*** Begin section ***
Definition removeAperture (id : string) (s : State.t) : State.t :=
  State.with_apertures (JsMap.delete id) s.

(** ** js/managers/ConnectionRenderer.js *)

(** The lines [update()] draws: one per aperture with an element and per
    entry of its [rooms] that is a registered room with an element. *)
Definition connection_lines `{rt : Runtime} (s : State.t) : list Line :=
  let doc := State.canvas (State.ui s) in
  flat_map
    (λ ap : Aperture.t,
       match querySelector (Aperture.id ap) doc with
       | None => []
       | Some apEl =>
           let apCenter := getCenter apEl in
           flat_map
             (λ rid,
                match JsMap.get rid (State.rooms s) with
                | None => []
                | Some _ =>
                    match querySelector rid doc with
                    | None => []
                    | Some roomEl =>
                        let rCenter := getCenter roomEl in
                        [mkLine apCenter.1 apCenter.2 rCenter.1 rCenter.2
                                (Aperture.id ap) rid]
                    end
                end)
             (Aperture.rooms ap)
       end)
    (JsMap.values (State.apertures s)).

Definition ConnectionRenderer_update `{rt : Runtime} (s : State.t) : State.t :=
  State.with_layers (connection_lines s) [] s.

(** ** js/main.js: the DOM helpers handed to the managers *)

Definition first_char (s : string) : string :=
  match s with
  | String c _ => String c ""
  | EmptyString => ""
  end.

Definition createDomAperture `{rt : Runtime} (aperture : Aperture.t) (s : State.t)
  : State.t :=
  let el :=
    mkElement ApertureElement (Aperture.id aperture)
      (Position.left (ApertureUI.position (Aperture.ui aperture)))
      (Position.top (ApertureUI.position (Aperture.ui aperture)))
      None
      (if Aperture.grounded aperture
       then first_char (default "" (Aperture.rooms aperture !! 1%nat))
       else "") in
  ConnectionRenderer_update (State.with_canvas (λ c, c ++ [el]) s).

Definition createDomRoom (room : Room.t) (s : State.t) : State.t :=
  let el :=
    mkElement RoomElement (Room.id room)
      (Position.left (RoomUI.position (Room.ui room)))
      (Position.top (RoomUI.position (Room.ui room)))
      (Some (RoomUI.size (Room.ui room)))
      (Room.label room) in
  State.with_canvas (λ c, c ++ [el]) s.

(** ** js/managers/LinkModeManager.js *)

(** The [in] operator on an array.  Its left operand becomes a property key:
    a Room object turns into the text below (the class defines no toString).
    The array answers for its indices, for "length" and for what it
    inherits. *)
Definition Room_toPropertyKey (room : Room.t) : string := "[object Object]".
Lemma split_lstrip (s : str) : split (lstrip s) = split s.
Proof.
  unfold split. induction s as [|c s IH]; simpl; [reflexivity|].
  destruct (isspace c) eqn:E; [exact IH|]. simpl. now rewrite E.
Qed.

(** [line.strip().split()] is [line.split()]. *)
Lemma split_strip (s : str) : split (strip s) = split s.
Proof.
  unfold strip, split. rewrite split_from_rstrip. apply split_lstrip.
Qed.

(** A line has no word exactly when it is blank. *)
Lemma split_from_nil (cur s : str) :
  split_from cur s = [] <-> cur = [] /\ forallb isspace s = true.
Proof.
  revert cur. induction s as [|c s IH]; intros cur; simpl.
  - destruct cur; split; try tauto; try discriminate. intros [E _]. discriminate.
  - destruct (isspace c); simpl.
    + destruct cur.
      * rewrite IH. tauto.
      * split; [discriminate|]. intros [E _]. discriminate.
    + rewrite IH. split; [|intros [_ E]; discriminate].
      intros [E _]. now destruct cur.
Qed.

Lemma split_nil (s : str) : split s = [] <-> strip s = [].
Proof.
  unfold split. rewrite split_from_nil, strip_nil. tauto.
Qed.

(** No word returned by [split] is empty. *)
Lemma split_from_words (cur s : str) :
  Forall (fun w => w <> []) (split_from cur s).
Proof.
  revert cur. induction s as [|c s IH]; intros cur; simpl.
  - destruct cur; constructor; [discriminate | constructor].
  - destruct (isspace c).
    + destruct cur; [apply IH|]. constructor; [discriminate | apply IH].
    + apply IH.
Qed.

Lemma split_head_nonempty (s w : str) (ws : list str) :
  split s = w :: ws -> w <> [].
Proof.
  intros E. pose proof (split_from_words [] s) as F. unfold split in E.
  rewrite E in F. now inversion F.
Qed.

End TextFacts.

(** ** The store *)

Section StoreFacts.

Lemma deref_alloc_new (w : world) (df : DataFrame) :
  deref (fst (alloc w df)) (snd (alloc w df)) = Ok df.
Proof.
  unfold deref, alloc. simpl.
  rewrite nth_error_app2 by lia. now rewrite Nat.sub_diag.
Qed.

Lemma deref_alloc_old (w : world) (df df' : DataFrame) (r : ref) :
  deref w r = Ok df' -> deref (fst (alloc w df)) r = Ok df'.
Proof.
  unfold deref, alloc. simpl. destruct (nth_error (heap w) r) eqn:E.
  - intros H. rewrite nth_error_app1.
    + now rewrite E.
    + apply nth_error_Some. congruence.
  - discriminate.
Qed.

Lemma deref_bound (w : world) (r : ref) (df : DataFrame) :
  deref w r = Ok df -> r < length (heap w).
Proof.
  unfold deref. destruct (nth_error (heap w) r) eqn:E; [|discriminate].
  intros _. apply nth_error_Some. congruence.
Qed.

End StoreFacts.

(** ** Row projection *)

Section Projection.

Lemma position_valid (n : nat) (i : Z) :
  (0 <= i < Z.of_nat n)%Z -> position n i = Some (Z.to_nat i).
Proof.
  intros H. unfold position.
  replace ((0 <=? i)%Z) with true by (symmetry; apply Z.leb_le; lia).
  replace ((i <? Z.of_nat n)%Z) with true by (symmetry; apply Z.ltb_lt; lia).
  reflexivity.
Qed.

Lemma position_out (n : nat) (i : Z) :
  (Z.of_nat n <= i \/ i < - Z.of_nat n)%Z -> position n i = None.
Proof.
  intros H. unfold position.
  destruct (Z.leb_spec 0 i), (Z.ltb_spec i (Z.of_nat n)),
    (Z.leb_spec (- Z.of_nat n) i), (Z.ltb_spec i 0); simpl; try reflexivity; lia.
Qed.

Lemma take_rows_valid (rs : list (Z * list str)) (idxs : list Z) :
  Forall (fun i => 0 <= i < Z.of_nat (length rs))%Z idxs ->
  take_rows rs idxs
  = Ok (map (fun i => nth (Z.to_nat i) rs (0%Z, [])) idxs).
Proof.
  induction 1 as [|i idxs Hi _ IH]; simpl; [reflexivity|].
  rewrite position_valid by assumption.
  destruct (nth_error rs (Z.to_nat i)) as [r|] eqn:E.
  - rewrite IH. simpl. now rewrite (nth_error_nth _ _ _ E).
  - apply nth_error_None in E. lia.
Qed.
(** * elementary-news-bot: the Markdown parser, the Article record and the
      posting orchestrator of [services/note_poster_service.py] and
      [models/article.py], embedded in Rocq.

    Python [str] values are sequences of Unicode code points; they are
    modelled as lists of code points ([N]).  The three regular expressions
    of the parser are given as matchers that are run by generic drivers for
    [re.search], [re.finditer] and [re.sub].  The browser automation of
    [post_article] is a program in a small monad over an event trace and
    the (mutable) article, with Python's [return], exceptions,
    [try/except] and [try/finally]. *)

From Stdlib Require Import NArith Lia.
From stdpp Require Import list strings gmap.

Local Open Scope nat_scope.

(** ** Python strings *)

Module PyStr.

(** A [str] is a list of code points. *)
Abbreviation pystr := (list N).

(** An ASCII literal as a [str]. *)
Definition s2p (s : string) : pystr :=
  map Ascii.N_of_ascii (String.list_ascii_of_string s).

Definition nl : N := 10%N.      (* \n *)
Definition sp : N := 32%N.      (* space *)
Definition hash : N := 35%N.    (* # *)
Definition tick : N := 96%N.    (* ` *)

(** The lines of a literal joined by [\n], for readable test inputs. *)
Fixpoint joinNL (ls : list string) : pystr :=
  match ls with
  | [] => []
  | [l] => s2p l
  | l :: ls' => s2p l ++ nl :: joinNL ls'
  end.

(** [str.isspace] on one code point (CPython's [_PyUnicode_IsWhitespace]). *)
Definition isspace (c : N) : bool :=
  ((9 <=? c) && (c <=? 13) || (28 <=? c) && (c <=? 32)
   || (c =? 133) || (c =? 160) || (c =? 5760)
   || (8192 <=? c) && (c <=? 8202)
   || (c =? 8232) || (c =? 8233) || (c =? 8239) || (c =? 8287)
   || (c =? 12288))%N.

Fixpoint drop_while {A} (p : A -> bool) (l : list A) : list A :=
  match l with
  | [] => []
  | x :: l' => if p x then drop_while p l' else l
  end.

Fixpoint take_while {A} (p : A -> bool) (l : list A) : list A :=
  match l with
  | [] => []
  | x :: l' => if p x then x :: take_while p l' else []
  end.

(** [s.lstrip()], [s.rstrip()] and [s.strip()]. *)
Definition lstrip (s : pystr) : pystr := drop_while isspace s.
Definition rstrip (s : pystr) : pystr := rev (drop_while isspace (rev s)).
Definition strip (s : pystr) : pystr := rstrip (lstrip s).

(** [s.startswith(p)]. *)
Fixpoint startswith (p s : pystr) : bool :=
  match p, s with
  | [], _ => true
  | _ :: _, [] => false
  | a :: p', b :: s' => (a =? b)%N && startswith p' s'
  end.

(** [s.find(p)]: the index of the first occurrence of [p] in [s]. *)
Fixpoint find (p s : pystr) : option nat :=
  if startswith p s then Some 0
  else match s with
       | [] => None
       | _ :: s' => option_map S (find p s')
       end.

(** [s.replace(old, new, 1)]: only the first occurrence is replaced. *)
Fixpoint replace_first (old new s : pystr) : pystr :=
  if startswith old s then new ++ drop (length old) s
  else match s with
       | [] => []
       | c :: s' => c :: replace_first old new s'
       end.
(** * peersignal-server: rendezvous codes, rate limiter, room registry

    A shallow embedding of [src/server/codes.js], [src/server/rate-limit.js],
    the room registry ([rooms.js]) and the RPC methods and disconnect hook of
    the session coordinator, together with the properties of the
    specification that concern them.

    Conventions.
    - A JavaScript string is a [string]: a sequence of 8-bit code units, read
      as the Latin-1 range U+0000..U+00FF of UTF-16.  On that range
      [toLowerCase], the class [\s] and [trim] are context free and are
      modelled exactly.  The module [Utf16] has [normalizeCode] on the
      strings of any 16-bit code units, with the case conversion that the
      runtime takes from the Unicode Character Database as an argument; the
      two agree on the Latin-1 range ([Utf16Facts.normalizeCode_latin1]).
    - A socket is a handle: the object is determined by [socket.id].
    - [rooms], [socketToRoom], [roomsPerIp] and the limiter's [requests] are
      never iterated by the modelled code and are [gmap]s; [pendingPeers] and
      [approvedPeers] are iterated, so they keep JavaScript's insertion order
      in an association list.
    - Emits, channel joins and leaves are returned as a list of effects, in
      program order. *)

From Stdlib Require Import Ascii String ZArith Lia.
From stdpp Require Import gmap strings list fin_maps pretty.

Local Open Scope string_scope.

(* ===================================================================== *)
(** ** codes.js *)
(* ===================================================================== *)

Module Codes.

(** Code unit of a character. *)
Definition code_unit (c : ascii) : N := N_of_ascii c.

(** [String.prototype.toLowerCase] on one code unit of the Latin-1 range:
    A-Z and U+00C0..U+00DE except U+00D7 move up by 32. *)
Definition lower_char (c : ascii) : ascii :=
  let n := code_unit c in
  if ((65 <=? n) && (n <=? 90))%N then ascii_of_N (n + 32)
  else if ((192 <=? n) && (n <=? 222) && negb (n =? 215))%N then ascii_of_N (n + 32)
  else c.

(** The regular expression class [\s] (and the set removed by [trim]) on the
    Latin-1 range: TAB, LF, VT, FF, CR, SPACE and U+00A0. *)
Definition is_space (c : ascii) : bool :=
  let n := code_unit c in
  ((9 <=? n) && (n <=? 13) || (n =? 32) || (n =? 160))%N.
*** End section ***
**Brief:** Copying word for word, give each line of the data above from the first one through the line containing "(Position.top (RoomUI.position (Room.ui", and nothing else.

**Task solution:**
Definition removeAperture (id : string) (s : State.t) : State.t :=
  State.with_apertures (JsMap.delete id) s.

(** ** js/managers/ConnectionRenderer.js *)

(** The lines [update()] draws: one per aperture with an element and per
    entry of its [rooms] that is a registered room with an element. *)
Definition connection_lines `{rt : Runtime} (s : State.t) : list Line :=
  let doc := State.canvas (State.ui s) in
  flat_map
    (λ ap : Aperture.t,
       match querySelector (Aperture.id ap) doc with
       | None => []
       | Some apEl =>
           let apCenter := getCenter apEl in
           flat_map
             (λ rid,
                match JsMap.get rid (State.rooms s) with
                | None => []
                | Some _ =>
                    match querySelector rid doc with
                    | None => []
                    | Some roomEl =>
                        let rCenter := getCenter roomEl in
                        [mkLine apCenter.1 apCenter.2 rCenter.1 rCenter.2
                                (Aperture.id ap) rid]
                    end
                end)
             (Aperture.rooms ap)
       end)
    (JsMap.values (State.apertures s)).

Definition ConnectionRenderer_update `{rt : Runtime} (s : State.t) : State.t :=
  State.with_layers (connection_lines s) [] s.

(** ** js/main.js: the DOM helpers handed to the managers *)

Definition first_char (s : string) : string :=
  match s with
  | String c _ => String c ""
  | EmptyString => ""
  end.

Definition createDomAperture `{rt : Runtime} (aperture : Aperture.t) (s : State.t)
  : State.t :=
  let el :=
    mkElement ApertureElement (Aperture.id aperture)
      (Position.left (ApertureUI.position (Aperture.ui aperture)))
      (Position.top (ApertureUI.position (Aperture.ui aperture)))
      None
      (if Aperture.grounded aperture
       then first_char (default "" (Aperture.rooms aperture !! 1%nat))
       else "") in
  ConnectionRenderer_update (State.with_canvas (λ c, c ++ [el]) s).

Definition createDomRoom (room : Room.t) (s : State.t) : State.t :=
  let el :=
    mkElement RoomElement (Room.id room)
      (Position.left (RoomUI.position (Room.ui room)))
      (Position.top (RoomUI.position (Room.ui room)))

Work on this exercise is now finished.